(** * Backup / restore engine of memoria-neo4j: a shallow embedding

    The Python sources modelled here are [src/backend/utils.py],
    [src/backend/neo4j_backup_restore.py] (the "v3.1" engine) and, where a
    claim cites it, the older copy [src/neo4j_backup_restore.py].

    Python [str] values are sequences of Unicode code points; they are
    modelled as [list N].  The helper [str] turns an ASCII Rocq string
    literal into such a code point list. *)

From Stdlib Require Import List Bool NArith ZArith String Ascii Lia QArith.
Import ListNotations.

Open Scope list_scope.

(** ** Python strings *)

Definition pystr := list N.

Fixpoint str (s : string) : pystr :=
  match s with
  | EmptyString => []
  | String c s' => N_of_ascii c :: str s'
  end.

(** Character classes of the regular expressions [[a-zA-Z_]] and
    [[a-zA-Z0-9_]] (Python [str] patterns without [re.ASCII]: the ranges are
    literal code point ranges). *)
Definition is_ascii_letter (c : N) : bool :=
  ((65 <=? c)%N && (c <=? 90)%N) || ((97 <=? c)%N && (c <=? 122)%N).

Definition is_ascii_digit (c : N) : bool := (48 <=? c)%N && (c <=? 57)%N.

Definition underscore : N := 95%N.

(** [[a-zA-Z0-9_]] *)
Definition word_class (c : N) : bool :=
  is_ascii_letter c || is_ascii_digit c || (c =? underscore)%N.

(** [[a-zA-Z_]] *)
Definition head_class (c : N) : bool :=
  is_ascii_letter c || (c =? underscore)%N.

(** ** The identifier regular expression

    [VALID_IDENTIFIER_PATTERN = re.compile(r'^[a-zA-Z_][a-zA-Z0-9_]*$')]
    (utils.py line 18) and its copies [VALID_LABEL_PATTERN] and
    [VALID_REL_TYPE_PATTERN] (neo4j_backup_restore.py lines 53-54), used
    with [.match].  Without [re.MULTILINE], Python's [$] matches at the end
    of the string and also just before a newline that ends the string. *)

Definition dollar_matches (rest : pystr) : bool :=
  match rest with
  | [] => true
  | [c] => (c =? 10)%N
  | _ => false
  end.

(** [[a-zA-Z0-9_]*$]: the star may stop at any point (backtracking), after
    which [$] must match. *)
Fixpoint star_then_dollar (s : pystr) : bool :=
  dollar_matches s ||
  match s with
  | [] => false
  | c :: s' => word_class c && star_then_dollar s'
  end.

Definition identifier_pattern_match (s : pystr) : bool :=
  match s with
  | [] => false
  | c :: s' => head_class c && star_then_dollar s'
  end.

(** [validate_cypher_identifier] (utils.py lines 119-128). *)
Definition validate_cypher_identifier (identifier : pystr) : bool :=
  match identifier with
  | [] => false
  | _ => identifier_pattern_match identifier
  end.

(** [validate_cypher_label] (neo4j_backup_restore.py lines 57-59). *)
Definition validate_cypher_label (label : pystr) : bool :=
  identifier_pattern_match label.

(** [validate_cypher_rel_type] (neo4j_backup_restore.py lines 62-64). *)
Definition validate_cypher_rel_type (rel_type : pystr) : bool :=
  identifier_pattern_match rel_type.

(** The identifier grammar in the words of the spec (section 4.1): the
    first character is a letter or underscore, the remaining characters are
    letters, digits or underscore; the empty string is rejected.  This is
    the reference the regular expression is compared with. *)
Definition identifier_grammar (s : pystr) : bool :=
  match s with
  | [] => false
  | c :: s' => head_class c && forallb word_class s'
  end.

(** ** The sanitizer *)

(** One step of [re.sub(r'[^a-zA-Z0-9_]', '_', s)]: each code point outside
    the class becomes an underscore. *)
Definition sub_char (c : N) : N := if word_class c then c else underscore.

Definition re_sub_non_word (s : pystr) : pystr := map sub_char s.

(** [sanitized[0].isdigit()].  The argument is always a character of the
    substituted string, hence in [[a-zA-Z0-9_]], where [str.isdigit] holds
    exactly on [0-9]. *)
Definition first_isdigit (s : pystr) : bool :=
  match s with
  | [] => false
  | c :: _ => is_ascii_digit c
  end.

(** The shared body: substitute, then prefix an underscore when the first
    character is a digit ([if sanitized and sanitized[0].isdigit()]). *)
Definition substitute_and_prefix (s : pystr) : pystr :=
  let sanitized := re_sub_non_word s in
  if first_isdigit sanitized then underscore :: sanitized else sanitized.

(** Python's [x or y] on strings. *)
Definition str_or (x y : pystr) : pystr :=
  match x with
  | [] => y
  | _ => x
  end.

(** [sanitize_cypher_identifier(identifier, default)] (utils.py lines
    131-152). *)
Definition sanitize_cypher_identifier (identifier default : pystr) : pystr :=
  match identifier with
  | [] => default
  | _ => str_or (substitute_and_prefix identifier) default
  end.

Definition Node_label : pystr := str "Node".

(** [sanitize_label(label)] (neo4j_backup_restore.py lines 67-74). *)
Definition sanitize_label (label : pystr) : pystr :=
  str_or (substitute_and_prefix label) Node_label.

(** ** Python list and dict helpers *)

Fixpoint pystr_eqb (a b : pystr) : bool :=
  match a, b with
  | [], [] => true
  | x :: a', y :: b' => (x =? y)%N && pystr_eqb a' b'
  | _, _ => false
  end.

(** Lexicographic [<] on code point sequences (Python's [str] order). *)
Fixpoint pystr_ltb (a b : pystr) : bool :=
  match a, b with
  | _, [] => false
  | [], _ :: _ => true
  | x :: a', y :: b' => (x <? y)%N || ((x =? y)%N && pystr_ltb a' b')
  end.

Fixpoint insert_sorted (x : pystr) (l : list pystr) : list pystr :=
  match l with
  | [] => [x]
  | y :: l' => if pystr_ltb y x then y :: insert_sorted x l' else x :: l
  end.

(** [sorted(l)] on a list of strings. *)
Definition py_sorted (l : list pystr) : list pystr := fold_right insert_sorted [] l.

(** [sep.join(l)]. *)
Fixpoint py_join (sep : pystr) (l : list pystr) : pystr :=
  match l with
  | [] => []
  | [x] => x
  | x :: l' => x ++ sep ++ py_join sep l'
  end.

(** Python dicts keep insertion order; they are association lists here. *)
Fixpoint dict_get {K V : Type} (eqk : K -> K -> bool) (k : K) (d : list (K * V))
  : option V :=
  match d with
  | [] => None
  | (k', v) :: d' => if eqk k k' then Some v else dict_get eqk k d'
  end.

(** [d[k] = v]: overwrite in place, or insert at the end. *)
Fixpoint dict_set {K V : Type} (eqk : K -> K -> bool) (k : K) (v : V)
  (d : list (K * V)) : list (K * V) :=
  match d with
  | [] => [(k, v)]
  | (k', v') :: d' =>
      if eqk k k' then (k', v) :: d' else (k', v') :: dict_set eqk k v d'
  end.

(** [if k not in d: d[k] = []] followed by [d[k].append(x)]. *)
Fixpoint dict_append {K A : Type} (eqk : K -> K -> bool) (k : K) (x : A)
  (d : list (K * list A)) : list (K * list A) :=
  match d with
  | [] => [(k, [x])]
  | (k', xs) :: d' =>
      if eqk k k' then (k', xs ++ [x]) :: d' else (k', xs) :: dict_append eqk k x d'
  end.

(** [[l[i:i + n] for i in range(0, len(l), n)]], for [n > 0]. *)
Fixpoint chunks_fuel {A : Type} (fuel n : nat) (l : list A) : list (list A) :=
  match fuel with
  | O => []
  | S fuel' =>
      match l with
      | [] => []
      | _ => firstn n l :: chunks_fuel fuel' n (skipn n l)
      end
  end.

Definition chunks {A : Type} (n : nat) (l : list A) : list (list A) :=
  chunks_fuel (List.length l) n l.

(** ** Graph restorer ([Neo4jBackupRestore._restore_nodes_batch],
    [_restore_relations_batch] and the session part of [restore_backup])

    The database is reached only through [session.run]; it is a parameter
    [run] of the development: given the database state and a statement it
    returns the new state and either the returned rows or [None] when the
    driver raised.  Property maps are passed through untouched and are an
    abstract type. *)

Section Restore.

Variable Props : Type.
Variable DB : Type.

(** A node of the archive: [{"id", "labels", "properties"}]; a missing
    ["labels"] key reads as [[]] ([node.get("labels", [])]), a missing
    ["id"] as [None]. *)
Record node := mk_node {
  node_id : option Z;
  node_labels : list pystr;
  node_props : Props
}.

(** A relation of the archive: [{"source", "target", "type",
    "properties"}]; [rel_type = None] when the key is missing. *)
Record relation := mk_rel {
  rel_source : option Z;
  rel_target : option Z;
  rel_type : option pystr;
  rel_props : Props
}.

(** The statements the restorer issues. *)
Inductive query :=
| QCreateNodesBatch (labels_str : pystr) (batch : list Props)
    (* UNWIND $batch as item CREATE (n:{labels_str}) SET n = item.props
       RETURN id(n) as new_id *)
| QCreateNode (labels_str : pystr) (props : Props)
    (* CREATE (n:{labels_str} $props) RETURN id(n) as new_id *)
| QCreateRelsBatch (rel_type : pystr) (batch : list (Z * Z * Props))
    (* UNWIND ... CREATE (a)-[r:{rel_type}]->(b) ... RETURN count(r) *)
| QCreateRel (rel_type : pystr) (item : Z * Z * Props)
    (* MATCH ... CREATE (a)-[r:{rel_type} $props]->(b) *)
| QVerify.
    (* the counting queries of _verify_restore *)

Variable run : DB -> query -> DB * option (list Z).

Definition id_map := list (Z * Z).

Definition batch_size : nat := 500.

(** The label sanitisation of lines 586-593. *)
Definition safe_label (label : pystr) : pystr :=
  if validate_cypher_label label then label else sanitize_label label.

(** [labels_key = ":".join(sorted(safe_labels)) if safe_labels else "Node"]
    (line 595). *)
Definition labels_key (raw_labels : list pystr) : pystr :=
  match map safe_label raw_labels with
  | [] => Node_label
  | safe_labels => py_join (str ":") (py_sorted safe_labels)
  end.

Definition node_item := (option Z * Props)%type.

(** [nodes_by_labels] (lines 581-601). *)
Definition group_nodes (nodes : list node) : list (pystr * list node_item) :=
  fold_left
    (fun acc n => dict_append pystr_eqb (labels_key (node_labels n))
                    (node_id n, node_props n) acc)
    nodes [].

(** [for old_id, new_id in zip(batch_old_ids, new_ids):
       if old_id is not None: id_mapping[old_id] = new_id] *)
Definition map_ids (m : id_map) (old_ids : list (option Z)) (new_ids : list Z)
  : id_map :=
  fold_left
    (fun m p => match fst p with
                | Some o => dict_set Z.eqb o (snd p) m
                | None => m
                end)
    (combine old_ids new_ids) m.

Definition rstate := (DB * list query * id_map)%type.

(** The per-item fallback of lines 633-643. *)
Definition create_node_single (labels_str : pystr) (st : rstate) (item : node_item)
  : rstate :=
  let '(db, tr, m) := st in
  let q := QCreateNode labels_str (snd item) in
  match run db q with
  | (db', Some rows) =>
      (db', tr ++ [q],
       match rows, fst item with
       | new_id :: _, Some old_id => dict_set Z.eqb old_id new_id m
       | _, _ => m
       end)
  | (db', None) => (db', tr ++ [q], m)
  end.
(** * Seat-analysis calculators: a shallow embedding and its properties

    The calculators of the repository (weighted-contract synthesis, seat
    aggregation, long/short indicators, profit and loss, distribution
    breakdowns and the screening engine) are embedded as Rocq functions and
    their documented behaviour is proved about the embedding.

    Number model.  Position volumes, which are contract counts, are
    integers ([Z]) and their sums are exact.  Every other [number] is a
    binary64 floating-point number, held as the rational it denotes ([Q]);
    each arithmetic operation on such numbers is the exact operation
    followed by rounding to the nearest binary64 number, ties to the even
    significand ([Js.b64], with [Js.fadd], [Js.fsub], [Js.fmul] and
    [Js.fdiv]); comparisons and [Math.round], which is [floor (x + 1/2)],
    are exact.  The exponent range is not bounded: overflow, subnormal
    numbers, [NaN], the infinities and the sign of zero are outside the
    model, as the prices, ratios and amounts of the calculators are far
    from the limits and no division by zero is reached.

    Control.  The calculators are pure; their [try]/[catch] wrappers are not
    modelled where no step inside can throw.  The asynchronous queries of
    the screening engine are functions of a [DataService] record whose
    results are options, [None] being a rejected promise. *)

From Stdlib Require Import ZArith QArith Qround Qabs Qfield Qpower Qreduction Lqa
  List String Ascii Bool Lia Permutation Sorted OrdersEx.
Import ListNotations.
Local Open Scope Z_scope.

- Directions for this task: All that should be written out is the stretch of lines above between the one holding "The database is" and the one holding "Variable run : DB", inclusive, exactly as given.

- Response for this exercise:
    The database is reached only through [session.run]; it is a parameter
    [run] of the development: given the database state and a statement it
    returns the new state and either the returned rows or [None] when the
    driver raised.  Property maps are passed through untouched and are an
    abstract type. *)

Section Restore.

Variable Props : Type.
Variable DB : Type.

(** A node of the archive: [{"id", "labels", "properties"}]; a missing
    ["labels"] key reads as [[]] ([node.get("labels", [])]), a missing
    ["id"] as [None]. *)
Record node := mk_node {
  node_id : option Z;
  node_labels : list pystr;
  node_props : Props
}.

(** A relation of the archive: [{"source", "target", "type",
    "properties"}]; [rel_type = None] when the key is missing. *)
Record relation := mk_rel {
  rel_source : option Z;
  rel_target : option Z;
  rel_type : option pystr;
  rel_props : Props
}.

(** The statements the restorer issues. *)
Inductive query :=
| QCreateNodesBatch (labels_str : pystr) (batch : list Props)
    (* UNWIND $batch as item CREATE (n:{labels_str}) SET n = item.props
       RETURN id(n) as new_id *)
| QCreateNode (labels_str : pystr) (props : Props)
    (* CREATE (n:{labels_str} $props) RETURN id(n) as new_id *)
| QCreateRelsBatch (rel_type : pystr) (batch : list (Z * Z * Props))
    (* UNWIND ... CREATE (a)-[r:{rel_type}]->(b) ... RETURN count(r) *)
| QCreateRel (rel_type : pystr) (item : Z * Z * Props)
    (* MATCH ... CREATE (a)-[r:{rel_type} $props]->(b) *)
| QVerify.
    (* the counting queries of _verify_restore *)

Variable run : DB -> query -> DB * option (list Z).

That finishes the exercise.